Piszę ten tekst tuż po zakończeniu tego tygodnia, który słusznie według mnie w pełni zasługiwał na określenie „szalony”. Wrzesień zasłużył na swoją zła sławę – co prawda nie był najgorszym w tym roku miesiącem dla akcji (gorszy był kwiecień), ale jednak indeksy mocno spadły. I był to trzeci kolejny kwartał spadków na Wall Street. Wyprzedanemu rynkowi akcji odbicie się należało.
Opowieści o Fedzie, który dokona „zwrotu” (osławiony „pivot”) tylko dlatego, że ISM był słaby, są oczywiście mało poważne. Mówiono i pisano nawet o wpływie tego, że w Wlk. Brytanii Bank Anglii wznowi zakupy obligacji, a centralny bank Australii nieoczekiwanie podniósł stopy procentowe zdecydowanie mniej, niż tego oczekiwano (z 2,35 proc. na 2,60 proc., a oczekiwano 2,85 proc.). To niby mają być przesłanki do twierdzenia, że Fed zacznie mięknąć. Dość śmieszne, nieprawdaż?
Przecież Jerome Powell, szef Fedu, byłby wraz z kolegami naprawdę niepoważny, gdyby kierował się takimi przesłankami. Nowy rząd Wlk. Brytanii zaczął robić rzeczy, które nawet naszym rządzącym się nie śniły, co uderzyło w obligacje i funta. Wątpię, żeby Liz Truss przetrwała na stanowisku premiera do końca 2023 roku. W USA takiej sytuacji nie ma, więc skąd wniosek o tym, że działania BoE mogą być wzorem dla Fedu?
Faktem jest, że dyskusja na temat działań banków centralnych, które sprowadzić mogą na świat globalną recesję, ruszyła z kopyta. Wszędzie można było znaleźć wypowiedzi, które ostrzegały Fed przed przesadnym zacieśnianiem polityki monetarnej. Znany inwestor Ed Yardeni mówi nawet, że dla zachowania stabilności finansowej Fed powinien ograniczyć się do jeszcze jednej podwyżki. Nawet agenda ONZ apelowała do Fedu o wstrzemięźliwość z obawy o to, że może wyrządzić znaczne szkody krajom rozwijającym się, jeśli utrzyma szybkie podwyżki stóp procentowych.
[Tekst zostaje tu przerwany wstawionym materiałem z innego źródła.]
(** The texts of [DecoderError::PassthroughDecoder]. *)
Inductive PassthroughError :=
| ReadFailed (e : OggReadError) | WriteFailed | InvalidData | NotImplementedFor (format : AudioFileFormat) | BeforeEpoch | PacketIsNone.

(** ** The decoder *)

Record Written := mkWritten { w_data : list Z; w_serial : Z; w_inf : PacketWriteEndInfo; w_absgp : Z }.

(** [sent], the packets handed to the writer so far, is not in the program. *)
Record PassthroughDecoder (R W : Type) := mkPassthrough {
  rdr : R;
  wtr : W;
  eos : bool;
  bos : bool;
  ofsgp_page : Z;
  stream_serial : Z;
  ident : list Z;
  comment : list Z;
  setup : list Z;
  sent : list Written;
}.
Arguments mkPassthrough {R W} _ _ _ _ _ _ _ _ _ _.
Arguments rdr {R W} _.
Arguments wtr {R W} _.
Arguments eos {R W} _.
Arguments bos {R W} _.
Arguments ofsgp_page {R W} _.
Arguments stream_serial {R W} _.
Arguments ident {R W} _.
Arguments comment {R W} _.
Arguments setup {R W} _.
Arguments sent {R W} _.
#[export] Instance settable_Passthrough {R W} : Settable (PassthroughDecoder R W) := λ r,
  mkPassthrough (rdr r) (wtr r) (eos r) (bos r) (ofsgp_page r) (stream_serial r) (ident r) (comment r) (setup r) (sent r).

Definition position_pcm_to_ms (position_pcm : Z) : Z := F64.to_int 0 u32_max (F64.mul (F64.of_Z position_pcm) MS_PER_PAGE).
(* ===== verification/AlsaMixer.v ===== *)
(** * Volume with ALSA: [playback/src/mixer/alsamixer.rs]

    The volume is that of a control of a sound device: its raw value, when the
    control is one in software, or its level in decibel.  The control is
    looked up anew by every operation. *)

From S2P Require Import Prelude StdTypes Float64 Text ConnectData Metadata Player Mixer.
From Stdlib Require Import SpecFloat.

Local Open Scope Z_scope.

Record MixerConfig := mkMixerConfig { device : string; control : string; index : Z; alsa_volume_ctrl : VolumeCtrl }.
#[export] Instance settable_MixerConfig : Settable MixerConfig := λ r,
  mkMixerConfig (device r) (control r) (index r) (alsa_volume_ctrl r).

Record AlsaMixer := mkAlsaMixer {
  am_config : MixerConfig;
  am_min : Z;
  am_max : Z;
  am_range : Z;
  min_db : f64;
  max_db : f64;
  am_db_range : f64;
  has_switch : bool;
  is_softvol : bool;
  use_linear_in_db : bool;
}.

Inductive AlsaMixerError :=
| CouldNotOpen | CouldNotFindController | CouldNotOpenWithDevice | CouldNotOpenWithName | NoDbRange | CouldNotConvertRaw.

(** Levels in hundredths of a decibel. *)
Definition SND_CTL_TLV_DB_GAIN_MUTE : Z := -9999999.
Definition ZERO_DB : Z := 0.

(** What the [alsa] crate makes of a system: whether the device opens and has
    the control, and the operations of the control, [None] when they fail. *)
Class Alsa (X : Type) := {
  to_db : Z → f32;
  from_db : f32 → Z;
  find_selem : MixerConfig → X → result () AlsaMixerError;
  has_playback_switch : X → bool;
  get_playback_switch : X → option Z;
  get_playback_vol_db : X → option Z;
  get_playback_volume : X → option Z;
  get_playback_volume_range : X → Z * Z;
  get_playback_db_range : X → Z * Z;
  ask_playback_vol_db : Z → X → option Z;
  ctl_new : MixerConfig → X → bool;
  ctl_get_db_range : MixerConfig → X → option (Z * Z);
  set_playback_switch_all : Z → X → option X;
  set_playback_volume_all : Z → X → option X;
  set_playback_db_all : Z → X → option X;
}.

(** A control that is found stays, and its switch is as it was set. *)
Class AlsaLaws (X : Type) `{Alsa X} := {
  switch_set v x x' : set_playback_switch_all v x = Some x' → get_playback_switch x' = Some v;
  switch_found v x x' c : set_playback_switch_all v x = Some x' → find_selem c x' = find_selem c x;
  volume_keeps v x x' c : set_playback_volume_all v x = Some x' →
    find_selem c x' = find_selem c x ∧ get_playback_switch x' = get_playback_switch x;
  db_keeps v x x' c : set_playback_db_all v x = Some x' →
    find_selem c x' = find_selem c x ∧ get_playback_switch x' = get_playback_switch x;
}.

(** [f64::is_normal], of floats in their canonical form; a division of [i64]. *)
Definition is_normal (f : f64) : bool :=
  match f with S754_finite _ m _ => bool_decide (2 ^ 52 ≤ Z.pos m) | _ => false end.
Definition i64_div (a b : Z) : exec Z := if decide (b = 0) then Panic else i64_checked (Z.quot a b).

Section alsa.
Context {X : Type} `{Alsa X} {libm : Libm}.

Definition of_millibel (m : Z) : f64 := F64.of_f32 (to_db m).

(** The reported range of a control in software, whose maximum is taken to be
    zero when the size of a step does not tell it from that. *)
Definition softvol_db_range (c : MixerConfig) (range : Z) (x : X) : exec (result (Z * Z) AlsaMixerError) :=
  if negb (ctl_new c x) then Val (Err CouldNotOpenWithDevice)
  else if existsb (Ascii.eqb Ascii.zero) (String.list_ascii_of_string (control c)) then Val (Err CouldNotOpenWithName)
  else match ctl_get_db_range c x with
  | None => Val (Err NoDbRange)
  | Some (min_millibel, max_millibel) =>
      if decide (max_millibel = ZERO_DB) then Val (Ok (min_millibel, max_millibel))
      else
        span ← i64_checked (max_millibel - min_millibel);
        reported_step_size ← i64_div span range;
        zero_span ← i64_checked (ZERO_DB - min_millibel);
        assumed_step_size ← i64_div zero_span range;
        Val (Ok (min_millibel, if decide (reported_step_size = assumed_step_size) then ZERO_DB else max_millibel))
  end.

Definition hardware_db_range (min max : Z) (x : X) : result (Z * Z) AlsaMixerError :=
  let '(min_millibel, max_millibel) := get_playback_db_range x in
  if bool_decide (min_millibel = SND_CTL_TLV_DB_GAIN_MUTE) && bool_decide (min < max) then
    match ask_playback_vol_db (min + 1) x with
    | Some min_millibel => Ok (min_millibel, max_millibel)
    | None => Err CouldNotConvertRaw
    end
  else Ok (min_millibel, max_millibel).

(** The range that is used, and the control with it. *)
Definition sync_db_range (reported_db_range : f64) (ctrl : VolumeCtrl) : f64 * VolumeCtrl :=
  if range_ok ctrl then (if is_normal (db_range ctrl) then db_range ctrl else reported_db_range, ctrl)
  else (reported_db_range, set_db_range reported_db_range ctrl).

Definition alsa_open (config : MixerConfig) (x : X) : exec (result AlsaMixer AlsaMixerError) :=
  match find_selem config x with
  | Err e => Val (Err e)
  | Ok _ =>
      let has_switch := has_playback_switch x in
      let is_softvol := bool_decide (get_playback_vol_db x = None) in
      let '(min, max) := get_playback_volume_range x in
      diff ← i64_checked (max - min);
      range ← i64_checked (Z.abs diff);
      millibels ← (if is_softvol then softvol_db_range config range x else Val (hardware_db_range min max x));
      match millibels with
      | Err e => Val (Err e)
      | Ok (min_millibel, max_millibel) =>
          let min_db := of_millibel min_millibel in
          let max_db := of_millibel max_millibel in
          let reported_db_range := F64.abs (F64.sub max_db min_db) in
          let '(db_range, ctrl) := sync_db_range reported_db_range (alsa_volume_ctrl config) in
          let use_linear_in_db := negb is_softvol && F64.leb db_range (F64.of_Z 24) in
          let ctrl := if use_linear_in_db then Linear else ctrl in
          Val (Ok (mkAlsaMixer (config <| alsa_volume_ctrl := ctrl |>) min max range min_db max_db db_range
                     has_switch is_softvol use_linear_in_db))
      end
  end.

(** [expect]. *)
Definition expect {A} (o : option A) : exec A := match o with Some a => Val a | None => Panic end.
Definition alsa_element (self : AlsaMixer) (x : X) : exec () :=
  match find_selem (am_config self) x with Ok _ => Val () | Err _ => Panic end.

Definition switched_off (self : AlsaMixer) (x : X) : exec bool :=
  if negb (has_switch self) then Val false
  else
    _ ← alsa_element self x;
    Val (match get_playback_switch x with Some playback => bool_decide (playback = 0) | None => false end).

Definition is_some_linear (self : AlsaMixer) : bool := is_softvol self || use_linear_in_db self.

Definition softvol_mapped (self : AlsaMixer) (raw_volume : Z) : f64 :=
  F64.sub (F64.div (F64.of_Z raw_volume) (F64.of_Z (am_range self))) (F64.of_Z (am_min self)).
Definition db_mapped (self : AlsaMixer) (db_volume : f64) : f64 :=
  if use_linear_in_db self then F64.div (F64.sub db_volume (min_db self)) (am_db_range self)
  else if F64.leb (F64.abs (F64.sub db_volume (of_millibel SND_CTL_TLV_DB_GAIN_MUTE))) F64.EPSILON then F64.zero
  else db_to_ratio (F64.sub db_volume (max_db self)).

Definition alsa_volume (self : AlsaMixer) (x : X) : exec Z :=
  _ ← alsa_element self x;
  off ← switched_off self x;
  if off : bool then Val 0
  else
    mapped_volume ← (if is_softvol self then
        raw_volume ← expect (get_playback_volume x); Val (softvol_mapped self raw_volume)
      else db ← expect (get_playback_vol_db x); Val (db_mapped self (of_millibel db)));
    let mapped_volume :=
      if F64.gtb mapped_volume F64.zero && is_some_linear self then log_linear_to_mapped mapped_volume (am_db_range self)
      else mapped_volume in
    Val (as_unmapped mapped_volume (alsa_volume_ctrl (am_config self))).

Definition set_switch (self : AlsaMixer) (volume : Z) (x : X) : exec X :=
  if has_switch self then
    if decide (volume = 0) then expect (set_playback_switch_all 0 x)
    else off ← switched_off self x; if off : bool then expect (set_playback_switch_all 1 x) else Val x
  else Val x.

Definition scaled_volume (self : AlsaMixer) (mapped_volume : f64) : Z :=
  F64.to_int i64_min i64_max (F64.add (F64.of_Z (am_min self)) (F64.mul mapped_volume (F64.of_Z (am_range self)))).
Definition db_volume (self : AlsaMixer) (volume : Z) (mapped_volume : f64) : f64 :=
  if use_linear_in_db self then F64.add (min_db self) (F64.mul mapped_volume (am_db_range self))
  else if decide (volume = 0) then of_millibel SND_CTL_TLV_DB_GAIN_MUTE
  else F64.add (ratio_to_db mapped_volume) (max_db self).

Definition alsa_set_volume (self : AlsaMixer) (volume : Z) (x : X) : exec X :=
  _ ← alsa_element self x;
  x ← set_switch self volume x;
  let mapped_volume := to_mapped volume (alsa_volume_ctrl (am_config self)) in
  let mapped_volume :=
    if F64.gtb mapped_volume F64.zero && is_some_linear self then log_mapped_to_linear mapped_volume (am_db_range self)
    else mapped_volume in
  if is_softvol self then expect (set_playback_volume_all (scaled_volume self mapped_volume) x)
  else expect (set_playback_db_all (from_db (F64.to_f32 (db_volume self volume mapped_volume))) x).
End alsa.

(** ** Properties *)

Section laws.
Context {X : Type} `{Alsa X} {libm : Libm}.
Implicit Types (self : AlsaMixer) (x : X).

(** A mixer that opened has the distance of the ends of the raw range; the
    levels are used linearly only for hardware with a small range, whose
    control is then linear. *)
Lemma alsa_opened config x self :
  alsa_open config x = Val (Ok self) →
  am_range self = Z.abs (am_max self - am_min self) ∧
  is_softvol self = bool_decide (get_playback_vol_db x = None) ∧ has_switch self = has_playback_switch x ∧
  use_linear_in_db self = negb (is_softvol self) && F64.leb (am_db_range self) (F64.of_Z 24) ∧
  (use_linear_in_db self = true → alsa_volume_ctrl (am_config self) = Linear).
Proof.
  unfold alsa_open. destruct (find_selem _ _); [|done]. destruct (get_playback_volume_range x) as [lo hi].
  unfold i64_checked. intros Hopen. repeat (case_decide; [cbn in Hopen|done]).
  destruct (if bool_decide (get_playback_vol_db x = None) then _ else _) as [[[lo_mb hi_mb]|]|]; [|done..]. cbn in Hopen.
  destruct (sync_db_range _ _) as [r ctrl]. injection Hopen as <-. cbn -[F64.leb F64.of_Z].
  split_and!; [done..|]. by intros ->.
Qed.

(** The reported volume is a [u16]. *)
Lemma alsa_volume_bounds self x v : alsa_volume self x = Val v → 0 ≤ v ≤ u16_max.
Proof.
  unfold alsa_volume. intros Hv. apply exec_bind_Val_inv in Hv as (_ & _ & Hv).
  apply exec_bind_Val_inv in Hv as ([] & _ & Hv); [injection Hv as <-; unfold u16_max; lia|].
  apply exec_bind_Val_inv in Hv as (f & _ & Hv). injection Hv as <-. apply (volume_bounds (mkSoftMixer _ _)).
Qed.

Lemma expect_inv {A} (o : option A) a : expect o = Val a → o = Some a.
Proof. destruct o; [by intros [= ->]|done]. Qed.

(** Whatever is set after the switch leaves the switch alone. *)
Lemma set_volume_switch `{!AlsaLaws X} self v x x' :
  alsa_set_volume self v x = Val x' →
  ∃ x1, alsa_element self x = Val () ∧ set_switch self v x = Val x1 ∧
    find_selem (am_config self) x' = find_selem (am_config self) x1 ∧ get_playback_switch x' = get_playback_switch x1.
Proof.
  unfold alsa_set_volume. intros Hv. apply exec_bind_Val_inv in Hv as ([] & He & Hv).
  apply exec_bind_Val_inv in Hv as (x1 & Hs & Hv). exists x1. split; [done|]. split; [done|].
  destruct (is_softvol self); apply expect_inv in Hv; [by eapply volume_keeps|by eapply db_keeps].
Qed.

(** With a switch, a volume of zero mutes and is read back as zero; any other
    volume leaves the switch on, so that it is heard. *)
Lemma alsa_mutes `{!AlsaLaws X} self v x x' :
  has_switch self = true → alsa_set_volume self v x = Val x' →
  if decide (v = 0) then get_playback_switch x' = Some 0 ∧ alsa_volume self x' = Val 0
  else get_playback_switch x' ≠ Some 0.
Proof.
  intros Hsw (x1 & He & Hs & Hf & Hg)%set_volume_switch. unfold set_switch in Hs. rewrite Hsw in Hs. rewrite Hg. case_decide.
  - apply expect_inv in Hs. rewrite (switch_set _ _ _ Hs) in *. split; [done|].
    unfold alsa_volume, switched_off, alsa_element in *. rewrite Hf, Hsw, Hg, (switch_found _ _ _ _ Hs).
    by destruct (find_selem _ _).
  - apply exec_bind_Val_inv in Hs as (off & Hoff & Hs). unfold switched_off in Hoff. rewrite Hsw, He in Hoff. cbn in Hoff.
    injection Hoff as Hoff. destruct off.
    + apply expect_inv in Hs. by rewrite (switch_set _ _ _ Hs).
    + injection Hs as <-. destruct (get_playback_switch x) as [p|]; [|done]. apply bool_decide_eq_false in Hoff. congruence.
Qed.

(** Of a control in software whose raw values do not start at zero the volume
    is misread: from 10 to 265, say, the highest value is read as silence,
    because the lowest value is subtracted after dividing by the range. *)
Definition offset_softvol (config : MixerConfig) : AlsaMixer :=
  mkAlsaMixer config 10 265 255 (F64.of_Z (-60)) F64.zero (F64.of_Z 60) false true false.

Lemma softvol_offset_misread config x :
  find_selem config x = Ok () → alsa_volume_ctrl config = Linear → get_playback_volume x = Some 265 →
  scaled_volume (offset_softvol config) F64.one = 265 ∧ alsa_volume (offset_softvol config) x = Val 0.
Proof.
  intros Hf Hc Hg. split; [by vm_compute|]. unfold alsa_volume, alsa_element, switched_off.
  cbn [am_config offset_softvol]. rewrite Hf. cbn [mbind exec_bind has_switch is_softvol offset_softvol negb]. rewrite Hg, Hc.
  by vm_compute.
Qed.

(** Opening divides by the range: a control in software with a single raw
    value and a maximum other than 0 dB panics. *)
Lemma single_value_panics config x lo hi :
  ctl_new config x = true → control config = "PCM"%string → ctl_get_db_range config x = Some (lo, hi) → hi ≠ ZERO_DB →
  softvol_db_range config 0 x = Panic.
Proof.
  intros Hn Hc Hr Hz. unfold softvol_db_range. rewrite Hn, Hc, Hr. cbn -[i64_checked]. rewrite decide_False by done.
  by destruct (i64_checked (hi - lo)).
Qed.
End laws.

(** ** A sound card *)

(** A control with a switch and a level. *)
Module Card.
Record State := mkState { switch : Z; level : Z }.
#[global] Instance card : Alsa State := {|
  to_db m := F64.to_f32 (F64.div (F64.of_Z m) (F64.of_Z 100));
  from_db f := F64.to_int i64_min i64_max (F64.mul (F64.of_f32 f) (F64.of_Z 100));
  find_selem _ _ := Ok ();
  has_playback_switch _ := true;
  get_playback_switch x := Some (switch x);
  get_playback_vol_db x := Some (level x);
  get_playback_volume _ := None;
  get_playback_volume_range _ := (0, 64);
  get_playback_db_range _ := (-1600, 0);
  ask_playback_vol_db _ _ := None;
  ctl_new _ _ := false;
  ctl_get_db_range _ _ := None;
  set_playback_switch_all v x := Some (mkState v (level x));
  set_playback_volume_all _ _ := None;
  set_playback_db_all v x := Some (mkState (switch x) v);
|}.
#[global] Instance card_laws : AlsaLaws State.
Proof. split; try done; intros; simplify_eq/=; done. Qed.
End Card.

(** Its 16 dB are used linearly, and a volume of zero mutes. *)
Section card.
Context {libm : Libm}.
Definition card_config : MixerConfig := mkMixerConfig "default" "PCM" 0 (Log F64.zero).
Definition card_mixer : AlsaMixer :=
  mkAlsaMixer (mkMixerConfig "default" "PCM" 0 Linear) 0 64 64 (F64.of_Z (-16)) F64.zero (F64.of_Z 16) true false true.

Lemma card_opens : alsa_open card_config (Card.mkState 1 0) = Val (Ok card_mixer).
Proof. by vm_compute. Qed.
Lemma card_mutes : ∃ x, alsa_set_volume card_mixer 0 (Card.mkState 1 (-800)) = Val x ∧ x = Card.mkState 0 (-1600) ∧ alsa_volume card_mixer x = Val 0.
Proof. eexists. split; [by vm_compute|]. split; [done|]. by vm_compute. Qed.
End card.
Być może pomagała też (paradoksalnie) sprawa banku Credit Suisse. Tam przecena akcji powstała dzięki wzrostowi cen płaconych za CDS (Credit Default Swap). Pamiętam, jak podczas kryzysów 2008–2012 Paul Volcker, szef Fedu na przełomie lat 70.–80. XX w. (do niego nawiązuje ostatnio Jerome Powell), mówił, że CDS i CDO doprowadzą do katastrofy. Mechanizm jest prosty: CDS sprzedawane OTC są mało płynne. Wystarczy wcale nie tak duży kapitał, żeby doprowadzić do spirali: wzrost CDS – akcje w dół – CDS rosną itd. Obawa o to, że podnoszenie stóp zaszkodzi bankom i doprowadzi do czegoś podobnego do roku 2008, też pomagała, bo inwestorzy zakładali, że Fed i inne banki się tego przestraszą.